§ **Exercise description**
In the listing below, find the line with "split; [done|]. split; [|split; [|done]].", then repeat exactly every line from the top through that one.

···

(** ** Requests *)

Lemma run_request m path query frag minor hs rest r d :
  let text := request_text m path query frag minor hs in
  let buf := text ++ rest in
  request_ok m path query frag hs = true -> Forall is_byte buf ->
  Z.of_nat (length buf) < max_len -> xml_sent r = false -> json_sent r = false ->
  exists r', run on_request_element on_request_http_field buf (Z.of_nat (length buf)) 0 1 buf (r, d)
      = Ret (Z.of_nat (length text), 348) (r', upd (request_of m path query frag minor hs) d)
    /\ body_start r' = Z.of_nat (length text).
Proof.
  intros text buf Hok Hby Hmax Hx Hj. unfold request_ok in Hok.
  rewrite !andb_true_iff, !negb_true_iff, !bool_decide_eq_false in Hok.
  destruct Hok as [[[[[Hm1 Hm2] Hpath] Hq] Hf] Hhs].
  set (t0 := HttpMethodToString m ++ [32]). set (t1 := uri_text path query frag).
  set (t2 := version_text minor ++ crlf). set (t3 := concat (map line_text hs)).
  assert (buf = t0 ++ t1 ++ t2 ++ t3 ++ crlf ++ rest) as Hbuf.
  { unfold buf, text, request_text. fold t0 t1 t2 t3. by rewrite <- !app_assoc. }
  assert (Forall is_byte path /\ from_option (Forall is_byte) True query
    /\ from_option (Forall is_byte) True frag /\ Forall is_byte t3) as (Hb1 & Hb2 & Hb3 & Hb4).
  { rewrite Hbuf in Hby. unfold t1, uri_text in Hby. rewrite !Forall_app in Hby.
    destruct Hby as (_ & (? & Hbq & Hbf & _) & _ & ? & _).
    split; [done|]. split; [|split; [|done]].
    - destruct query; [|done]. by apply Forall_cons_1 in Hbq as [_ ?].
    - destruct frag; [|done]. by apply Forall_cons_1 in Hbf as [_ ?]. }
  rewrite (run_method buf Hmax m (t1 ++ t2 ++ t3 ++ crlf ++ rest)); [|done|done|by rewrite Hbuf; unfold t0; rewrite <- app_assoc].
  destruct (run_uri buf Hmax (Z.of_nat (length t0)) t0 path query frag (t2 ++ t3 ++ crlf ++ rest)
    (set_mark 0 r) (mkParsed (setMethod m (p_data d)) (p_error d))) as (r1 & Hf1 & E1); [done..|].
  fold t0 t1 in E1 |- *. rewrite E1.
  destruct (run_version buf Hmax (Z.of_nat (length t0) + Z.of_nat (length t1)) (t0 ++ t1) minor
    (t3 ++ crlf ++ rest) r1 (upd (fun x => opt_set setFragment frag (opt_set setQuery query
      (setPath path x))) (mkParsed (setMethod m (p_data d)) (p_error d)))) as (r2 & Hf2 & E2);
    [by rewrite Hbuf, <- app_assoc|rewrite length_app; lia|].
  fold t2 in E2. rewrite E2. clear E1 E2.
  assert (length t2 = 10)%nat as L2 by (unfold t2; by destruct minor).
  edestruct (run_lines buf Hmax (Z.of_nat (length t0) + Z.of_nat (length t1) + 10)
    (t0 ++ t1 ++ t2) hs (crlf ++ rest) r2) as (r3 & Hf3 & E3);
    [by rewrite Hbuf, <- !app_assoc|rewrite !length_app; lia|done|done|].
  fold t3 in E3. rewrite E3. clear E3.
  unfold flags in *; simpl in Hf1.
  edestruct (run_last buf Hmax (Z.of_nat (length t0) + Z.of_nat (length t1) + 10
    + Z.of_nat (length t3)) (t0 ++ t1 ++ t2 ++ t3) rest r3) as (r4 & E4 & Hbs);
    [by rewrite Hbuf, <- !app_assoc|rewrite !length_app; lia|intuition congruence..|].
  assert (Z.of_nat (length text) = Z.of_nat (length t0) + Z.of_nat (length t1) + 10
    + Z.of_nat (length t3) + 2) as Lt.
  { unfold text, request_text. fold t0 t1 t2 t3. rewrite !length_app. simpl. lia. }
  exists r4. rewrite E4, Lt. done.
Qed.
Lemma peek_ok i off n : (i < length (m_root s))%nat ->
  0 <= off -> 0 <= n -> off + n <= m_baseSize s ->
  peek (Some i) off n s =
    Ret (slice (flat s) (Z.to_nat (Z.of_nat i * m_baseSize s + off)) (Z.to_nat n)) s.
Proof.
  intros Hi Ho Hn Hle. destruct (node_at_ok i Hi) as (nd & Hnd & H & Hl & _).
  unfold peek, bind. rewrite H. simpl. rewrite copy_from_ok by lia. f_equal.
  unfold flat. rewrite <- (slice_blocks b (m_root s) i) by
    (done || apply nodes_all_b || (unfold b; lia)).
  f_equal. unfold b. nia.
Qed.

Lemma poke_ok i off bs : (i < length (m_root s))%nat ->
  0 <= off -> off + Z.of_nat (length bs) <= m_baseSize s ->
  exists r, poke (Some i) off bs s = Ret tt (with_root r s)
    /\ blocks r = splice (flat s) (Z.to_nat (Z.of_nat i * m_baseSize s + off)) bs
    /\ length r = length (m_root s) /\ Forall (node_ok (m_baseSize s)) r.
Proof.
  intros Hi Ho Hle. destruct (node_at_ok i Hi) as (nd & Hnd & H & Hl & Hsz).
  eexists. unfold poke, bind. rewrite H. rewrite bool_decide_true by lia.
  split; [done|]. split_and!.
  - rewrite (splice_blocks b) by (done || apply nodes_all_b || (unfold b; lia)).
    unfold flat. f_equal. unfold b. nia.
  - apply length_insert.
  - apply Forall_insert; [apply (wf_nodes _ Hwf)|]. split; simpl; [|done].
    rewrite length_splice; lia.
Qed.
End MemFacts.

(** ** The loops *)

Lemma u64_id z : 0 <= z < 2 ^ 64 -> u64 z = z.
Proof. apply wrapu_small. Qed.

Lemma cur_of_end s i p : wf_mem s -> (i < length (m_root s))%nat ->
  p = (Z.of_nat i + 1) * m_baseSize s -> cur_of s p = next s i.
Proof.
  intros Hwf Hi ->. pose proof (wf_base _ Hwf). unfold cur_of, next.
  rewrite Z.div_mul by lia. replace (Z.to_nat (Z.of_nat i + 1)) with (S i) by lia. done.
Qed.

Lemma cur_of_inside s i o p : wf_mem s -> (i < length (m_root s))%nat ->
  p = Z.of_nat i * m_baseSize s + o -> 0 <= o < m_baseSize s -> cur_of s p = Some i.
Proof.
  intros Hwf Hi -> Ho. unfold cur_of.
  rewrite Z.div_add_l, Z.div_small, Z.add_0_r, Nat2Z.id by lia.
  by rewrite (proj2 (Nat.ltb_lt _ _)).
Qed.

Lemma cur_of_bounds s p : wf_mem s -> 0 <= p < m_capacity s ->
  exists i, cur_of s p = Some i /\ (i < length (m_root s))%nat
    /\ p = Z.of_nat i * m_baseSize s + p mod m_baseSize s
    /\ 0 <= p mod m_baseSize s < m_baseSize s.
Proof.
  intros Hwf Hp. pose proof (wf_base _ Hwf). pose proof (wf_cap _ Hwf).
  assert (0 <= p / m_baseSize s) by (apply Z.div_pos; lia).
  assert (p / m_baseSize s < Z.of_nat (length (m_root s))) by (apply Z.div_lt_upper_bound; lia).
  exists (Z.to_nat (p / m_baseSize s)). unfold cur_of.
  rewrite (proj2 (Nat.ltb_lt _ _)) by lia. split_and!; [done|lia| |apply Z.mod_pos_bound; lia|
    apply Z.mod_pos_bound; lia].
  rewrite Z2Nat.id by lia. rewrite Z.mul_comm. apply Z.div_mod. lia.
Qed.

Lemma wf_mem_with_cur c s : wf_mem s -> wf_mem (with_cur c s).
Proof. by intros []. Qed.
Lemma wf_mem_with_position p s : wf_mem s -> wf_mem (with_position p s).
Proof. by intros []. Qed.
Lemma wf_mem_with_root r s : length r = length (m_root s) ->
  Forall (node_ok (m_baseSize s)) r -> wf_mem s -> wf_mem (with_root r s).
Proof. intros Hl Hr []. split; simpl; try done. by rewrite Hl. Qed.
#[export] Hint Resolve wf_mem_with_cur wf_mem_with_position wf_mem_with_root : sylar.

Lemma seek_eta s : m_cur s = cur_of s (m_position s) -> seek (m_position s) s = s.
Proof. destruct s; unfold seek; simpl. by intros <-. Qed.
(** A segment as the [try] blocks of the main functions see it. *)
Definition segment (tid : Z) (k : Cont) : MW leaves := fun w =>
  match seg tid k w with Exn _ w' => Ret Throws w' | r => r end.

(** User code called by the main function [f], whose local [cur] is the fiber. *)
(* SRC sylar/fiber.cpp:198-220 Fiber::MainFunc *)
Definition run_cb (tid : Z) (f : main_func) (cur : Z) (k : Cont) : MW Z :=
  let! l := segment tid k in
  match l with
  | YieldsReady k' => YieldToReady tid f cur k'
  | YieldsHold k' => YieldToHold tid f cur k'
  | SwapsOut k' => swapOut tid cur (in_yield f cur k')
  | Returns => store cur (set_state TERM) ;; main_end tid f cur
  | Throws => store cur (set_state EXCEP) ;; main_end tid f cur
  end.

(** Calling an empty [std::function] throws [bad_function_call], a [std::exception]. *)
(* SRC sylar/fiber.cpp:222-245 Fiber::CallerMainFunc *)
Definition run_main (tid : Z) (f : main_func) : MW Z :=
  let! cur := GetThis tid in
  let! fb := load cur in
  match m_cb fb with
  | Some cb => run_cb tid f cur (entry cb)
  | None => store cur (set_state EXCEP) ;; main_end tid f cur
  end.

(** Control passes to the context of [a]. *)
Definition continue_ (tid a : Z) : MW Z :=
  let! f := load a in
  store a (set_ctx no_context) ;;
  match m_ctx f with
  | no_context => fail_with Indeterminate
  | at_entry f => run_main tid f
  | in_yield f cur k => run_cb tid f cur k
  | at_end => fail_with AssertFailed
  | in_swapIn => ret a
  end.

(** The result of [swapIn] and [call] is the fiber that gets control in the end. *)
(* SRC sylar/fiber.cpp:118-126 Fiber::swapIn *)
Definition swapIn (tid this : Z) : MW Z :=
  SetThis tid (Some this) ;;
  let! f := load this in
  assert_ (negb (state_is (m_state f) EXEC)) ;;
  store this (set_state EXEC) ;;
  let! main := GetMainFiber tid in
  let! main := deref main in
  store main (set_ctx in_swapIn) ;;
  continue_ tid this.

(* SRC sylar/fiber.cpp:148-154 Fiber::call *)
Definition call (tid this : Z) : MW Z :=
  SetThis tid (Some this) ;;
  store this (set_state EXEC) ;;
  let! l := gets (locals_of tid) in
  let! main := deref (t_threadFiber l) in
  store main (set_ctx in_swapIn) ;;
  continue_ tid this.
(** ** What a fiber's state says of its context *)

Definition consistent (a : Z) (f : Fiber) : Prop :=
  match m_state f with
  | INIT => exists g, m_ctx f = at_entry g /\ m_stack f <> 0
  | HOLD | READY => exists g k, m_ctx f = in_yield g a k /\ m_stack f <> 0
  | TERM | EXCEP => m_ctx f = at_end /\ m_stack f <> 0
  | EXEC => m_ctx f = no_context \/ m_ctx f = in_swapIn \/
      exists g k, m_ctx f = in_yield g a k /\ m_stack f <> 0
  end.

Definition world_ok (w : World) : Prop := forall a f, heap w !! a = Some f -> consistent a f.

(** Thread [tid] has a main fiber, the one of its scheduler. *)
Definition has_main (tid main : Z) (w : World) : Prop :=
  t_mainFiber (locals_of tid w) = Some main /\ exists f, heap w !! main = Some f /\ m_state f = EXEC.

(** User code changes no fiber that exists, but through [ext], and leaves the thread's
    variables as they are. *)
Class UserLaws : Prop := {
  seg_locals : forall tid k w l w', segment tid k w = Ret l w' -> locals_of tid w' = locals_of tid w;
  seg_heap : forall tid k w l w' a f, segment tid k w = Ret l w' ->
    heap w !! a = Some f -> heap w' !! a = Some f
}.

Definition state_after (l : leaves) : State :=
  match l with Returns => TERM | Throws => EXCEP | YieldsReady _ => READY | YieldsHold _ => HOLD
  | SwapsOut _ => EXEC end.
Definition ctx_after (g : main_func) (a : Z) (l : leaves) : context :=
  match l with
  | Returns | Throws => at_end
  | YieldsReady k | YieldsHold k | SwapsOut k => in_yield g a k
  end.

(** The world user code starts in: the fiber executes, its context is used up. *)
Definition entered (tid a main : Z) (w : World) : World :=
  let h := alter (set_ctx no_context) a
             (alter (set_ctx in_swapIn) main (alter (set_state EXEC) a (heap w))) in
  let l := locals_of tid w in
  set_locals tid (mkLocals (Some a) (t_threadFiber l) (t_mainFiber l) (t_scheduler l)) (set_heap h w).

(** The world the fiber leaves behind. *)
Definition left_ (tid a main : Z) (g : main_func) (l : leaves) (w : World) : World :=
  let h := alter (set_ctx (ctx_after g a l)) a (alter (set_state (state_after l)) a (heap w)) in
  let ls := locals_of tid w in
  set_locals tid (mkLocals (Some main) (t_threadFiber ls) (t_mainFiber ls) (t_scheduler ls)) (set_heap h w).

(** Where a fiber that is not running goes on, if [swapIn] is allowed. *)
Definition point (f : Fiber) : option (option Cont) :=
  match m_ctx f with
  | at_entry _ => Some (entry <$> m_cb f)
  | in_yield _ _ k => Some (Some k)
  | _ => None
  end.

(** The main function a fiber goes on under. *)
Definition main_of (f : Fiber) : main_func :=
  match m_ctx f with at_entry g | in_yield g _ _ => g | _ => MainFunc end.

···

§ **Final answer**
(** ** Requests *)

Lemma run_request m path query frag minor hs rest r d :
  let text := request_text m path query frag minor hs in
  let buf := text ++ rest in
  request_ok m path query frag hs = true -> Forall is_byte buf ->
  Z.of_nat (length buf) < max_len -> xml_sent r = false -> json_sent r = false ->
  exists r', run on_request_element on_request_http_field buf (Z.of_nat (length buf)) 0 1 buf (r, d)
      = Ret (Z.of_nat (length text), 348) (r', upd (request_of m path query frag minor hs) d)
    /\ body_start r' = Z.of_nat (length text).
Proof.
  intros text buf Hok Hby Hmax Hx Hj. unfold request_ok in Hok.
  rewrite !andb_true_iff, !negb_true_iff, !bool_decide_eq_false in Hok.
  destruct Hok as [[[[[Hm1 Hm2] Hpath] Hq] Hf] Hhs].
  set (t0 := HttpMethodToString m ++ [32]). set (t1 := uri_text path query frag).
  set (t2 := version_text minor ++ crlf). set (t3 := concat (map line_text hs)).
  assert (buf = t0 ++ t1 ++ t2 ++ t3 ++ crlf ++ rest) as Hbuf.
  { unfold buf, text, request_text. fold t0 t1 t2 t3. by rewrite <- !app_assoc. }
  assert (Forall is_byte path /\ from_option (Forall is_byte) True query
    /\ from_option (Forall is_byte) True frag /\ Forall is_byte t3) as (Hb1 & Hb2 & Hb3 & Hb4).
  { rewrite Hbuf in Hby. unfold t1, uri_text in Hby. rewrite !Forall_app in Hby.
    destruct Hby as (_ & (? & Hbq & Hbf & _) & _ & ? & _).
    split; [done|]. split; [|split; [|done]].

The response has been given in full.